Adopté ce jeudi 30 mars, au terme d’une nuit de négociation, l’accord vise à imposer 42.5 % d’énergies renouvelables dans la consommation énergétique globale de l'UE d'ici 2030. En complément, les Etats volontaires pourront compléter cet objectif par un supplément de 2.5 %. A titre de comparaison, la toute première édition de la directive, adoptée en 2009, fixait un objectif de 20 % à l’horizon 2030. Un chiffre porté à 32 % au terme de la première révision (RED2), en 2018.

« Cet accord historique marque un tournant décisif pour l’Europe dans la lutte contre le changement climatique » a déclaré Christophe Grudler, le rapporteur du texte.

Deux choix pour la mobilité 

Dans le secteur du transport, l’accord provisoire permet aux États membres de choisir parmi deux grands objectifs : 
  • un objectif contraignant de réduction de 14,5 % de l'intensité des gaz à effet de serre dans les transports grâce à l'utilisation d'énergies renouvelables d'ici 2030 
  • un objectif contraignant d'au moins 29 % de part d'énergies renouvelables dans la consommation finale d'énergie dans le secteur des transports d'ici 2030 
L'accord provisoire fixe en outre un sous-objectif de 5,5 % pour les biocarburants avancés (généralement dérivés de matières premières non alimentaires) et les carburants renouvelables d'origine non biologique (principalement l'hydrogène renouvelable et les carburants synthétiques à base d'hydrogène). Si les fournisseurs seront libres de choisir leur carburant, une part minimale de 1% de carburants renouvelables d'origine non biologique (RFNBO) est exigée.

De l’ hydrogène vert imposé pour l’industrie

Au niveau de l’industrie, l’accord a défini augmentation annuelle de 1,6 % de l’utilisation des énergies renouvelables d’ici à 2030.

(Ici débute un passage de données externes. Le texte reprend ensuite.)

(** ** Storage: what a save leaves alone *)

(** Two paths to one file: a video key that climbs out of the video
    directory replaces the report that [open_bytes] reads under its bare
    name. *)
Example local_save_through_dotdot :
  let H := Storage.permissive in
  let self := Storage.mkLocalStorage "data/videos" "data/reports"
                {["data/reports/old.html" := [Byte.x07]]} in
  ∃ self',
    Storage.save_video_bytes self "../reports/old.html" [Byte.x01]
    = (Some "data/videos/../reports/old.html", self')
    ∧ Storage.open_bytes self "old.html" = Some [Byte.x07]
    ∧ Storage.open_bytes self' "old.html" = Some [Byte.x01].
Proof. intros P self. eexists. split; [reflexivity|]. by split. Qed.





(** On the Deta backend the two buckets do not mix: saving a video changes
    no read of a [reports/] key nor of a key without a slash (so the video
    is not found under its bare name), and saving a report changes no read
    of a [videos/] key. *)
Theorem deta_buckets_are_separate `{Storage.Platform}
    (self self' : Storage.DetaStorage) (key ref : string) (data : Storage.bytes) :
  (Storage.save_video_bytes self key data = (Some ref, self') →
     (∀ name, Storage.open_bytes self' ("reports/" ++ name)%string
              = Storage.open_bytes self ("reports/" ++ name)%string)
     ∧ (∀ bare, Storage.str_contains "/" bare = false →
          Storage.open_bytes self' bare = Storage.open_bytes self bare))
  ∧ (∀ content_type,
       Storage.save_report_bytes self key data content_type = (Some ref, self') →
       ∀ name, Storage.open_bytes self' ("videos/" ++ name)%string
               = Storage.open_bytes self ("videos/" ++ name)%string).
Proof.
  split.
  - intros [_ ->]%deta_save_video_returns.
    split; [done|]. intros bare Hb. simpl. unfold Storage.deta_open_bytes.
    by rewrite Hb.
  - intros ct Hsave.
    by apply (deta_save_report_returns _ _ _ _ ct) in Hsave as [_ ->].
Qed.

Lemma deta_buckets_are_separate_witness :
  let H := Storage.permissive in
  ∃ ref self',
    Storage.save_video_bytes fresh_deta "clip" [Byte.x01] = (Some ref, self')
    ∧ Storage.open_bytes self' "clip" = None
    ∧ Storage.open_bytes self' "videos/clip" = Some [Byte.x01].
Proof.
  intros P.
  exists "videos/clip", (Storage.mkDetaStorage {["clip" := [Byte.x01]]} ∅).
  split; [reflexivity|].
  destruct (@deta_buckets_are_separate P fresh_deta
              (Storage.mkDetaStorage {["clip" := [Byte.x01]]} ∅)
              "clip" "videos/clip" [Byte.x01])
    as [Hvideo _].
  destruct (Hvideo eq_refl) as [_ Hbare].
  split; [|reflexivity]. rewrite Hbare; reflexivity.
Defined.

(** ** The handlers and the store *)

Section StoreInvariants.
Import Main.
Context {S : Type} `{Storage.BaseStorage S}.

Lemma handle_keeps_session (st : State S) (r : Request) sid d :
  sessions_collection st !! sid = Some d →
  ∃ d', sessions_collection (handle st r) !! sid = Some d'
        ∧ doc_candidate_name d' = doc_candidate_name d
        ∧ doc_start_time d' = doc_start_time d.
Proof.
  intros Hd.
  assert (Hvideo : ∀ ref sid' storage',
    ∃ d', sessions_collection
            (with_sessions (with_storage st storage')
               (alter (set_video_path ref) sid' (sessions_collection st))) !! sid
          = Some d'
          ∧ doc_candidate_name d' = doc_candidate_name d
          ∧ doc_start_time d' = doc_start_time d).
  { intros ref sid' storage'. simpl. destruct (decide (sid' = sid)) as [->|Hne].
    - exists (set_video_path ref d). by rewrite lookup_alter_eq, Hd.
    - exists d. by rewrite lookup_alter_ne. }
  destruct r as [uuid now name| |sid'|sid' uuid now payload|sid' now
                |sid' suffix content ok|sid' suffix source ok|sid' html|sid' csv
                |name|name];
    simpl; try (by exists d).
  - unfold create_session.
    destruct (sessions_collection st !! uuid) eqn:Hu; simpl; [by exists d|].
    exists d. split; [|done]. rewrite lookup_insert_ne; [done|].
    intros ->. congruence.
  - unfold log_event.
    destruct (sessions_collection st !! sid'); simpl; [|by exists d].
    destruct (events_collection st !! uuid); by exists d.
  - unfold end_session, end_session_find, end_session_update.
    destruct (sessions_collection st !! sid') as [d'|] eqn:Hd'; simpl; [|by exists d].
    destruct (doc_end_time d') eqn:Ht'; simpl; [by exists d|].
    destruct (decide (sid' = sid)) as [->|Hne].
    + exists (set_end_time (bson_datetime now) d). by rewrite lookup_alter_eq, Hd.
    + exists d. by rewrite lookup_alter_ne.
  - unfold upload_video.
    destruct (sessions_collection st !! sid'); simpl; [|by exists d].
    destruct (Storage.save_video_bytes _ _ _) as [[ref|] storage']; simpl;
      [|by exists d].
    destruct ok; simpl; [apply (Hvideo ref sid' storage')|by exists d].
  - unfold import_video.
    destruct (sessions_collection st !! sid'); simpl; [|by exists d].
    destruct source as [content|]; simpl; [|by exists d].
    destruct (Storage.save_video_bytes _ _ _) as [[ref|] storage']; simpl;
      [|by exists d].
    destruct ok; simpl; [apply (Hvideo ref sid' storage')|by exists d].
  - unfold get_report.
    destruct (sessions_collection st !! sid'); simpl; [|by exists d].
    destruct (Storage.save_report_bytes _ _ _ _) as [[ref|] storage']; by exists d.
  - unfold download_report_csv.
    destruct (sessions_collection st !! sid'); simpl; [|by exists d].
    destruct (Storage.save_report_bytes _ _ _ _) as [[ref|] storage']; by exists d.
Qed.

Plus spécifiquement, le secteur devra utiliser 42 % d’hydrogène issu de combustibles renouvelables d’ici 2030 puis 60 % dès 2035.

La fin du débat sur le nucléaire

Alors qu’elle divisait l’Europe, la question du nucléaire profite au final à la France et ses alliées avec une reconnaissance de l’atome qui n’est « ni vert, ni fossile ». En pratique, les pays recourant au nucléaire auront droit de revoir à la baisse leur objectif d’hydrogène renouvelable pour 2030 à partir du moment où son équivalent fossile représente moins de 23 % de la consommation nationale.
  
« Nous avons enfin des signaux d'investissement clairs via des objectifs contraignants pour l'hydrogène renouvelable dans l'industrie et les transports » a réagi Jorgo Chatzimarkakis, PDG d'Hydrogen Europe. « Hydrogen Europe se félicite de l'adoption de cette législation clé, qui constitue le fondement d'une solide économie de l'hydrogène propre en Europe. Cette directive resolve l'une des plus grandes pièces du puzzle de l'hydrogène, en fixant un volume de marché prévisible pour l'hydrogène renouvelable », a-t- il ajouté.